Pick out and copy every line below that has the word "whether".
:::::
(* ===== verification/KeepaliveReturning.v ===== *)
(** * [bench/keepalive_returning_client.py]: newcomers and returning connections

    The client fills the server's slots with residents, then lets newcomers arrive and every resident return, round after
    round.  A request is a sequence of calls of one connection, which shares nothing with the other connections; the
    requests of a round, which a pool of threads makes, are run one after the other, in an outside world whose answers are
    arbitrary at every call. *)

From stdpp Require Import base list strings.
From Stdlib Require Import ZArith Lia Ascii.
From S2P Require Import Prelude PyFloat PyText PyVal PyJson PyScript PyStats PyIO System ProcSample RemoteLoad.

Local Open Scope Z_scope.
Open Scope py_scope.

(** ** A request *)

Record row := Row { r_success : bool; r_elapsed : val; r_attempts : list string; r_opened : Z }.
Definition row_json (r : row) : val :=
  obj [("success", VBool (r_success r)); ("elapsed_us", r_elapsed r); ("attempts", VList (map VStr (r_attempts r)));
       ("connections_opened", VInt (r_opened r))].

(** [GET /] and whether the response is the expected one; its body is only read when the status is. *)
Definition fetch : io host bool :=
  external ;~
  external ;~
  status <~ clock ;
  if py_eqb status (VInt 200) then body <~ external ; ret (py_eqb body (VStr ("ZHTPS" +:+ nl))) else ret false.

Definition dropped (e : exn) : bool := is_oserror (ex_class e) || is_class e HTTPException.

(** One attempt: whether the connection stays open after the expected response, or the name of the error that closed it. *)
Definition attempt : io host (bool + string) :=
  catch (ok <~ fetch ;
         (if ok : bool then ret tt else throw (Exn ValueError "invalid response")) ;~
         stays <~ clock ;
         ret (inl (truthy stays)))
    (fun e => if dropped e then advance ;~ ret (inr (class_name (ex_class e))) else throw e).

(** [(time.monotonic_ns() - begin) / 1000] *)
Definition since (begin : val) : io host val := now <~ clock ; lift (($now -' $begin) /' int 1000).

(** The loop over the attempts; [open] is whether the connection has a socket. *)
Fixpoint attempts (n : nat) (begin : val) (open : bool) (errors : list string) (opened : Z) : io host (row * bool) :=
  match n with
  | O => elapsed <~ since begin ; ret (Row false elapsed errors opened, open)
  | S n =>
      let opened := if open then opened else opened + 1 in
      r <~ attempt ;
      match r with
      | inl stays => elapsed <~ since begin ; ret (Row true elapsed errors opened, stays)
      | inr error => attempts n begin false (errors ++ [error]) opened
      end
  end.
Definition tries (resident : bool) : nat := if resident then 2 else 1.
Definition request (resident open : bool) : io host (row * bool) := begin <~ clock ; attempts (tries resident) begin open [] 0.

Definition newcomer : io host row := finally (r <~ request false false ; ret r.1) (advance ;~ ret tt).

(** ** The summary *)

Definition summarize (rows : list row) : expr :=
  successes <- py_sorted (map r_elapsed (List.filter r_success rows)) ;;
  let n := Z.of_nat (length successes) in
  let offered := Z.of_nat (length rows) in
  mkdict [("offered", int offered); ("successes", int n); ("failures", int (offered - n));
          ("connections_opened", int (sumZ (map r_opened rows)));
          ("attempt_errors", rmap VDict (counter_of (VList (map VStr (concat (map r_attempts rows))))));
          ("p50_us", if n =? 0 then $VNone else idx_at ($(VList successes)) (n / 2));
          ("p99_us", if n =? 0 then $VNone
                     else (i <- (a <- (x <- int n *' lit 99 2 ;; py_int_of x) ;; py_min [VInt (n - 1); a]) ;;
                           at_ ($(VList successes)) ($i)))].

(** ** The rounds *)

Definition residents : nat := 1024.
Definition arrivals_per_round : nat := 128.

(** Every resident makes a request on its connection; the sockets they are left with. *)
Definition returning (resident : bool) (open : list bool) : io host (list (row * bool)) := mapM (request resident) open.

Record round := Round { rd_newcomers : list row; rd_residents : list row }.
Definition round_step (idle_ms : val) (st : list round * list bool) (number : nat) : io host (list round * list bool) :=
  lift ($idle_ms /' int 1000) ;~
  advance ;~
  arrivals <~ mapM (fun _ => newcomer) (seq 0 arrivals_per_round) ;
  back <~ returning true st.2 ;
  ret (st.1 ++ [Round arrivals (map fst back)], map snd back).
Definition round_json (number : nat) (r : round) : val :=
  obj [("round", VInt (Z.of_nat number + 1)); ("newcomers", VList (map row_json (rd_newcomers r)));
       ("residents", VList (map row_json (rd_residents r)))].

Definition emit (result : val) : io host unit := text <~ lift (json_dumps result) ; say text.
(** [json.loads(sys.stdin.readline())] *)
Definition command : io host val := line <~ answer_text ; lift (json_loads line).
Definition expect (key : string) : io host unit := message <~ command ; lift (assertR (test ($message.[key])) "").

(** Every slot holds a validated connection. *)
Definition fill_slot (open : list bool) (i : nat) : io host (list bool) :=
  r <~ request false false ;
  (if r_success r.1 then ret tt else throw (Exn AssertionError "")) ;~
  ret (open ++ [r.2]).

Definition report (elapsed : val) (rounds : list round) : expr :=
  mkdict [("elapsed_seconds", $elapsed); ("rounds", $(VList (imap round_json rounds)));
          ("newcomers", summarize (concat (map rd_newcomers rounds))); ("residents", summarize (concat (map rd_residents rounds)))].

Definition body (options : val) : io host unit :=
  open <~ foldM fill_slot [] (seq 0 residents) ;
  hostname <~ clock ;
  boot <~ read_proc ;
  emit (obj [("validated", VInt (Z.of_nat residents)); ("identity", obj [("hostname", hostname); ("boot_id", VStr (strip boot))])]) ;~
  expect "go" ;~
  begin <~ clock ;
  n <~ lift (v <- $options.["rounds"] ;; as_int v) ;
  st <~ foldM (fun st number => idle_ms <~ lift ($options.["idle_ms"]) ; round_step idle_ms st number) ([], open) (seq 0 (Z.to_nat n)) ;
  elapsed <~ (now <~ clock ; lift ($now -' $begin)) ;
  result <~ lift (report elapsed st.1) ;
  emit result ;~
  expect "finish".

Definition main : io host unit :=
  options <~ command ;
  external ;~
  soft <~ clock ;
  hard <~ clock ;
  lift (py_max [soft; VInt 4096]) ;~
  external ;~
  lift (_ <- $options.["address"] ;; $options.["port"]) ;~
  finally (body options) (each (fun _ => advance ;~ ret tt) (seq 0 residents)).

(** ** Lemmas *)

(** A row of a request with [n] attempts: failed only when every attempt has, and a connection per attempt at most. *)
Record accounted (n : nat) (r : row) : Prop := {
  ac_errors : if r_success r then (length (r_attempts r) < n)%nat else length (r_attempts r) = n;
  ac_opened : 0 <= r_opened r <= Z.of_nat n }.

Lemma attempts_accounted n begin open errors opened w r o w' :
  attempts n begin open errors opened w = (Ok (r, o), w') -> 0 <= opened <= Z.of_nat (length errors) ->
  accounted (length errors + n) r.
Proof.
  revert open errors opened w. induction n as [|n IH]; intros open errors opened w H Ho; cbn [attempts] in H.
  - apply bind_ok in H as (elapsed & w1 & _ & H). injection H as <- _ _. split; cbn; lia.
  - set (opened' := if open then opened else opened + 1) in H.
    assert (Ho' : 0 <= opened' <= Z.of_nat (length errors) + 1) by (unfold opened'; case_match; lia).
    apply bind_ok in H as ([stays|error] & w1 & _ & H).
    + apply bind_ok in H as (elapsed & w2 & _ & H). injection H as <- _ _. split; cbn; lia.
    + apply IH in H; [|rewrite length_app; cbn; lia]. rewrite length_app in H. cbn in H. by replace (length errors + S n)%nat with (length errors + 1 + n)%nat by lia.
Qed.
Lemma request_accounted resident open w r o w' : request resident open w = (Ok (r, o), w') -> accounted (tries resident) r.
Proof. intros (begin & w1 & _ & H)%bind_ok. apply attempts_accounted in H; [done|cbn; lia]. Qed.

(** A round: the arrivals and the residents, each request accounted for, and a socket state per resident. *)
Record sound_round (n : nat) (r : round) : Prop := {
  sr_arrivals : length (rd_newcomers r) = arrivals_per_round;
  sr_residents : length (rd_residents r) = n;
  sr_newcomers : Forall (accounted 1) (rd_newcomers r);
  sr_returning : Forall (accounted 2) (rd_residents r) }.

Lemma mapM_all {A B} (P : B -> Prop) (f : A -> io host B) l w ys w' :
  (forall a w b w', f a w = (Ok b, w') -> P b) -> mapM f l w = (Ok ys, w') -> length ys = length l /\ Forall P ys.
Proof.
  intros Hf. revert w ys w'. induction l as [|a l IH]; intros w ys w'; cbn [mapM]; [by intros [= <- _]|].
  intros (b & w1 & Hb & H)%bind_ok. apply bind_ok in H as (bs & w2 & Hbs & H). injection H as <- _. apply Hf in Hb. destruct (IH _ _ _ Hbs) as [L F].
  split; [cbn; congruence|by constructor].
Qed.
Lemma newcomer_accounted w r w' : newcomer w = (Ok r, w') -> accounted 1 r.
Proof.
  intros (w1 & E & _)%finally_ok. apply bind_ok in E as ([r' o] & w3 & E & H). injection H as <- _. by apply (request_accounted false) in E.
Qed.
Lemma round_step_sound idle_ms st number w st' w' :
  round_step idle_ms st number w = (Ok st', w') -> exists r, st'.1 = st.1 ++ [r] /\ sound_round (length st.2) r /\ length st'.2 = length st.2.
Proof.
  unfold round_step. intros (? & w1 & _ & H)%bind_ok. apply bind_ok in H as (? & w2 & _ & H).
  apply bind_ok in H as (arrivals & w3 & Ha & H). apply bind_ok in H as (back & w4 & Hb & H). injection H as <- _. cbn.
  apply (mapM_all (accounted 1)) in Ha as [La Fa]; [|intros ? ? ? ? E; by eapply newcomer_accounted]. rewrite length_seq in La.
  apply (mapM_all (fun ro => accounted 2 ro.1)) in Hb as [Lb Fb]; [|intros ? ? [r o] ? E; by apply (request_accounted true) in E].
  eexists. split_and!; [done| |by rewrite length_map]. split; cbn; [done|by rewrite length_map|done|]. by apply Forall_map.
Qed.

(** Success and failure of the rows add up in the summary. *)
Lemma summarize_counts rows s : summarize rows = Ok s ->
  $s.["offered"] = int (Z.of_nat (length rows)) /\ $s.["successes"] = int (Z.of_nat (length (List.filter r_success rows)))
  /\ $s.["failures"] = int (Z.of_nat (length (List.filter (fun r => negb (r_success r)) rows)))
  /\ $s.["connections_opened"] = int (sumZ (map r_opened rows)).
Proof.
  unfold summarize. intros (sorted & Hs & H)%rbind_ok. cbv zeta in H. pose proof (fun k e Hk => mkdict_get _ _ k e H Hk) as G.
  destruct (G "offered" _ eq_refl) as (a & [= <-] & Ga). destruct (G "successes" _ eq_refl) as (b & [= <-] & Gb).
  destruct (G "failures" _ eq_refl) as (c & [= <-] & Gc). destruct (G "connections_opened" _ eq_refl) as (d & [= <-] & Gd).
  assert (L : length sorted = length (List.filter r_success rows)).
  { apply (py_sorted_by_perm id), Permutation_length in Hs. by rewrite length_map in Hs. }
  rewrite Ga, Gb, Gc, Gd, L. split_and!; [done|done| |done]. apply (f_equal (fun z => Ok (VInt z))).
  assert (length rows = length (List.filter r_success rows) + length (List.filter (fun r => negb (r_success r)) rows))%nat; [|lia].
  clear. induction rows as [|r rows IH]; [done|]. cbn. destruct (r_success r); cbn; lia.
Qed.

(** The rounds of a run, and the open connections after them. *)
Definition sound_rounds (st : list round * list bool) : Prop := length st.2 = residents /\ Forall (sound_round residents) st.1.

Lemma rounds_sound idle l st w st' w' :
  sound_rounds st -> foldM (fun st number => idle_ms <~ lift (idle) ; round_step idle_ms st number) st l w = (Ok st', w') ->
  sound_rounds st' /\ length st'.1 = (length st.1 + length l)%nat.
Proof.
  revert st w. induction l as [|i l IH]; intros st w Hs; cbn [foldM]; [intros [= <- _]; split; [done|cbn; lia]|].
  intros (st1 & w1 & E & H)%bind_ok. apply bind_ok in E as (idle_ms & w2 & _ & E).
  apply round_step_sound in E as (r & E & R & L). destruct Hs as [Ho Hr]. apply IH in H as [H N].
  - split; [done|]. rewrite N, E, length_app. cbn. lia.
  - split; [congruence|]. rewrite E, Forall_app. split; [done|]. constructor; [by rewrite <- Ho|done].
Qed.

Lemma fill_slots open l w open' w' : foldM fill_slot open l w = (Ok open', w') -> length open' = (length open + length l)%nat.
Proof.
  revert open w. induction l as [|i l IH]; intros open w; cbn [foldM]; [intros [= <- _]; cbn; lia|].
  intros (o & w1 & E & H)%bind_ok. apply IH in H. unfold fill_slot in E. apply bind_ok in E as (r & w2 & _ & E).
  apply bind_ok in E as (? & w3 & _ & E). injection E as <- _. rewrite H, length_app. cbn. lia.
Qed.

Lemma adds_answer_text P : adds P answer_text.
Proof. unfold answer_text. auto with zhtps. Qed.
Lemma adds_expect P k : adds P (expect k).
Proof. unfold expect, command. apply adds_bind; [apply adds_bind; [apply adds_answer_text|auto with zhtps]|auto with zhtps]. Qed.

(** Accounting of the returning client.  When the client ends, it has printed a report of the rounds that were asked for; in each
    round 128 newcomers made one attempt and all 1024 residents at most two; a failed row has an error for every attempt and a
    successful one has fewer; and the summary counts every row once, as a success or as a failure. *)
Theorem returning_accounts w w' : main w = (Ok tt, w') ->
  exists options n elapsed rounds result text, $options.["rounds"] = Ok n /\ (exists z, as_int n = Ok z /\ length rounds = Z.to_nat z)
    /\ Forall (sound_round residents) rounds /\ report elapsed rounds = Ok result
    /\ json_dumps result = Ok text /\ Said text ∈ trace w'.
Proof.
  unfold main. intros (options & w1 & _ & H)%bind_ok. do 6 (apply bind_ok in H as (? & ? & _ & H)).
  apply finally_ok in H as (w2 & E & Hc). unfold body in E. apply bind_ok in E as (open & ? & Ho & E).
  apply fill_slots in Ho. rewrite length_seq in Ho. do 5 (apply bind_ok in E as (? & ? & _ & E)).
  apply bind_ok in E as (z & ? & [Hz ->]%lift_ok & E). apply rbind_ok in Hz as (n & Hn & Hz).
  apply bind_ok in E as (st & ? & Hst & E). apply rounds_sound in Hst as [[_ Hr] Hl]; [|by split]. rewrite length_seq in Hl.
  apply bind_ok in E as (elapsed & ? & _ & E). apply bind_ok in E as (result & ? & [Hres ->]%lift_ok & E).
  apply bind_ok in E as ([] & w3 & He & E). unfold emit in He. apply bind_ok in He as (text & ? & [Ht ->]%lift_ok & He).
  apply fallible_said in He. apply (adds_expect (fun _ => True)) in E as (l1 & E & _).
  assert (Ha : adds (fun _ => True) (each (fun _ : nat => advance ;~ ret tt) (seq 0 residents))) by auto with zhtps.
  apply Ha in Hc as (l2 & Hc & _).
  exists options, n, elapsed, st.1, result, text. split_and!; [done|by exists z|done|done|done|].
  rewrite Hc, E, He. do 2 (apply elem_of_app; left). apply elem_of_app. right. by left.
Qed.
:::::
--- EXERCISE RESPONSE ---
(** [GET /] and whether the response is the expected one; its body is only read when the status is. *)
(** One attempt: whether the connection stays open after the expected response, or the name of the error that closed it. *)
(** The loop over the attempts; [open] is whether the connection has a socket. *)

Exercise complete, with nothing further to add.